══ DATA FOR ANALYSIS
(** C5.  A check-in that succeeds leaves the store with exactly one more
    attendance record, the one of the request, appended; a check-in that is
    rejected, whatever the kind, leaves the store unchanged (and so does one
    that raises). *)
Theorem create_presensi_inserts_once_or_nothing :
  forall parse env pc s,
    match create_presensi parse env pc s with
    | Ret r s' =>
        if success r
        then s' = mkDB (db_jamaah s) (db_kajian s)
                       (db_presensi s ++ [new_presensi env pc])%list
        else s' = s /\ exists kind, r = reject kind
    | Exc _ s' => s' = s
    end.
Proof.
  intros parse env pc s.
  destruct (lookup_kajian (pc_id_kajian pc) s) as [k|] eqn:Hk.
  2:{ rewrite (create_presensi_no_kajian _ _ _ _ Hk); simpl. eauto. }
  destruct (lookup_jamaah (pc_id_jamaah pc) s) as [j|] eqn:Hj.
  2:{ rewrite (create_presensi_no_jamaah _ _ _ _ _ Hk Hj); simpl. eauto. }
  destruct (lookup_presensi (pc_id_jamaah pc) (pc_id_kajian pc) s) as [p|] eqn:Hp.
  { rewrite (create_presensi_existing _ _ _ _ _ _ _ Hk Hj Hp); simpl. eauto. }
  rewrite (create_presensi_found _ _ _ _ _ _ Hk Hj Hp).
  destruct (parse (k_tanggal k)) as [d|]; [|reflexivity].
  destruct (date_eqb d (now_date env) && in_band (now_hour env)); simpl; eauto.
Qed.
════
WHAT IS EXPECTED: Output, from the data above, the lines from the line with "forall parse env" to the line with "destruct (lookup_kajian (pc_id_kajian" exactly as they stand, both ends included and nothing else.

WRITTEN RESPONSE:
  forall parse env pc s,
    match create_presensi parse env pc s with
    | Ret r s' =>
        if success r
        then s' = mkDB (db_jamaah s) (db_kajian s)
                       (db_presensi s ++ [new_presensi env pc])%list
        else s' = s /\ exists kind, r = reject kind
    | Exc _ s' => s' = s
    end.
Proof.
  intros parse env pc s.
  destruct (lookup_kajian (pc_id_kajian pc) s) as [k|] eqn:Hk.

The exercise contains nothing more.